■ What this task involves
Every entry below must appear again, exactly as written.

[Source information — start]

(* ===== verification/TemplateKey.v ===== *)
(** * The compatibility key of a template (src/nvx-rs/src/host/template/key.rs)

    The key's parts, its canonical encoding and its strict reader, over the combinators of
    [Canonical], and the identity that the encoding's digest gives it. *)

From stdpp Require Import sorting.
From S2P Require Import Prelude Activation Export Machine Canonical.

(** ** The contract versions *)

Record Contracts := mkContracts {
  snapshot : Z;
  device_state : Z;
  time : Z;
  restore_packet : Z;
  activation : Z;
}.

#[export] Instance Contracts_eq_dec : EqDecision Contracts.
Proof. solve_decision. Defined.

Definition CURRENT : Contracts :=
  mkContracts SNAPSHOT_FORMAT_VERSION DEVICE_STATE_SCHEMA_VERSION TIME_ABI_VERSION RESTORE_PACKET_VERSION 1.

Definition write_contracts (self : Contracts) : list byte :=
  concat (map w_u64 [snapshot self; device_state self; time self; restore_packet self; activation self]).

Definition read_contracts : Reader Contracts :=
  snapshot ← r_u64 "the snapshot format version";
  device_state ← r_u64 "the device-state schema version";
  time ← r_u64 "the time ABI version";
  restore_packet ← r_u64 "the restore packet version";
  activation ← r_u64 "the activation contract version";
  mret (mkContracts snapshot device_state time restore_packet activation).

(** ** The runtime *)

Definition write_runtime (runtime : RuntimeIdentity) : list byte :=
  concat (map w_text [openvmm runtime; kernel runtime; initramfs runtime])
  ++ w_u64 (boot_contract runtime)
  ++ w_text (control_contract runtime)
  ++ w_u64 (control_session runtime).

Definition read_artifact (what : string) : Reader (list byte) :=
  text ← r_text MAX_IDENTITY_LEN what;
  match artifact_new text with
  | Some identity => mret identity
  | None => refuse (Refuses "artifact identity must hold 1 to 128 printable ASCII characters and no space")
  end.

Definition read_runtime : Reader RuntimeIdentity :=
  openvmm ← read_artifact "the OpenVMM identity";
  kernel ← read_artifact "the kernel identity";
  initramfs ← read_artifact "the initramfs identity";
  boot_contract ← r_u64 "the boot contract version";
  control_contract ← r_text MAX_IDENTITY_LEN "the control contract revision";
  control_session ← r_u64 "the control session version";
  let runtime := mkRuntimeIdentity openvmm kernel initramfs boot_contract control_contract control_session in
  if runtime_check runtime then mret runtime
  else refuse (Refuses "control contract revision must hold 1 to 128 printable ASCII characters and no space").

(** ** Geometries *)

Definition write_geometry (geometry : BlockGeometry) : list byte :=
  w_u64 (length_ geometry) ++ w_u32 (logical_block_size geometry) ++ w_u32 (physical_block_size geometry).

Definition read_geometry (what : string) : Reader BlockGeometry :=
  length ← r_u64 what;
  logical_block_size ← r_u32 what;
  physical_block_size ← r_u32 what;
  mret (mkBlockGeometry length logical_block_size physical_block_size).

(** ** The invariant settings *)

Definition MAX_SETTINGS : Z := 64.
Definition MAX_NAME_LEN : Z := 64.
Definition MAX_VALUE_LEN : Z := 256.

(** The order of [str]: that of its bytes. *)
Fixpoint bytes_compare (a b : list byte) : comparison :=
  match a, b with
  | [], [] => Eq
  | [], _ :: _ => Lt
  | _ :: _, [] => Gt
  | x :: a, y :: b => match Z.compare (byte_val x) (byte_val y) with Eq => bytes_compare a b | c => c end
  end.

(** [BTreeMap<String, String>]: its entries, in the strict order of their names. *)
Abbreviation Settings := (list (list byte * list byte)).

Fixpoint settings_insert (name value : list byte) (settings : Settings) : Settings :=
  match settings with
  | [] => [(name, value)]
  | (n, v) :: settings =>
      match bytes_compare name n with
      | Lt => (name, value) :: (n, v) :: settings
      | Eq => (name, value) :: settings
      | Gt => (n, v) :: settings_insert name value settings
      end
  end.

Fixpoint settings_get (name : list byte) (settings : Settings) : option (list byte) :=
  match settings with
  | [] => None
  | (n, v) :: settings => if bool_decide (n = name) then Some v else settings_get name settings
  end.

[Source information — finish]

■ Exercise answer
(* ===== verification/TemplateKey.v ===== *)
(** * The compatibility key of a template (src/nvx-rs/src/host/template/key.rs)

    The key's parts, its canonical encoding and its strict reader, over the combinators of
    [Canonical], and the identity that the encoding's digest gives it. *)

From stdpp Require Import sorting.
From S2P Require Import Prelude Activation Export Machine Canonical.

(** ** The contract versions *)

Record Contracts := mkContracts {
  snapshot : Z;
  device_state : Z;
  time : Z;
  restore_packet : Z;
  activation : Z;
}.

#[export] Instance Contracts_eq_dec : EqDecision Contracts.
Proof. solve_decision. Defined.

Definition CURRENT : Contracts :=
  mkContracts SNAPSHOT_FORMAT_VERSION DEVICE_STATE_SCHEMA_VERSION TIME_ABI_VERSION RESTORE_PACKET_VERSION 1.

Definition write_contracts (self : Contracts) : list byte :=
  concat (map w_u64 [snapshot self; device_state self; time self; restore_packet self; activation self]).

Definition read_contracts : Reader Contracts :=
  snapshot ← r_u64 "the snapshot format version";
  device_state ← r_u64 "the device-state schema version";
  time ← r_u64 "the time ABI version";
  restore_packet ← r_u64 "the restore packet version";
  activation ← r_u64 "the activation contract version";
  mret (mkContracts snapshot device_state time restore_packet activation).

(** ** The runtime *)

Definition write_runtime (runtime : RuntimeIdentity) : list byte :=
  concat (map w_text [openvmm runtime; kernel runtime; initramfs runtime])
  ++ w_u64 (boot_contract runtime)
  ++ w_text (control_contract runtime)
  ++ w_u64 (control_session runtime).

Definition read_artifact (what : string) : Reader (list byte) :=
  text ← r_text MAX_IDENTITY_LEN what;
  match artifact_new text with
  | Some identity => mret identity
  | None => refuse (Refuses "artifact identity must hold 1 to 128 printable ASCII characters and no space")
  end.

Definition read_runtime : Reader RuntimeIdentity :=
  openvmm ← read_artifact "the OpenVMM identity";
  kernel ← read_artifact "the kernel identity";
  initramfs ← read_artifact "the initramfs identity";
  boot_contract ← r_u64 "the boot contract version";
  control_contract ← r_text MAX_IDENTITY_LEN "the control contract revision";
  control_session ← r_u64 "the control session version";
  let runtime := mkRuntimeIdentity openvmm kernel initramfs boot_contract control_contract control_session in
  if runtime_check runtime then mret runtime
  else refuse (Refuses "control contract revision must hold 1 to 128 printable ASCII characters and no space").

(** ** Geometries *)

Definition write_geometry (geometry : BlockGeometry) : list byte :=
  w_u64 (length_ geometry) ++ w_u32 (logical_block_size geometry) ++ w_u32 (physical_block_size geometry).

Definition read_geometry (what : string) : Reader BlockGeometry :=
  length ← r_u64 what;
  logical_block_size ← r_u32 what;
  physical_block_size ← r_u32 what;
  mret (mkBlockGeometry length logical_block_size physical_block_size).

(** ** The invariant settings *)

Definition MAX_SETTINGS : Z := 64.
Definition MAX_NAME_LEN : Z := 64.
Definition MAX_VALUE_LEN : Z := 256.

(** The order of [str]: that of its bytes. *)
Fixpoint bytes_compare (a b : list byte) : comparison :=
  match a, b with
  | [], [] => Eq
  | [], _ :: _ => Lt
  | _ :: _, [] => Gt
  | x :: a, y :: b => match Z.compare (byte_val x) (byte_val y) with Eq => bytes_compare a b | c => c end
  end.

(** [BTreeMap<String, String>]: its entries, in the strict order of their names. *)
Abbreviation Settings := (list (list byte * list byte)).

Fixpoint settings_insert (name value : list byte) (settings : Settings) : Settings :=
  match settings with
  | [] => [(name, value)]
  | (n, v) :: settings =>
      match bytes_compare name n with
      | Lt => (name, value) :: (n, v) :: settings
      | Eq => (name, value) :: settings
      | Gt => (n, v) :: settings_insert name value settings
      end
  end.

Fixpoint settings_get (name : list byte) (settings : Settings) : option (list byte) :=
  match settings with
  | [] => None
  | (n, v) :: settings => if bool_decide (n = name) then Some v else settings_get name settings
  end.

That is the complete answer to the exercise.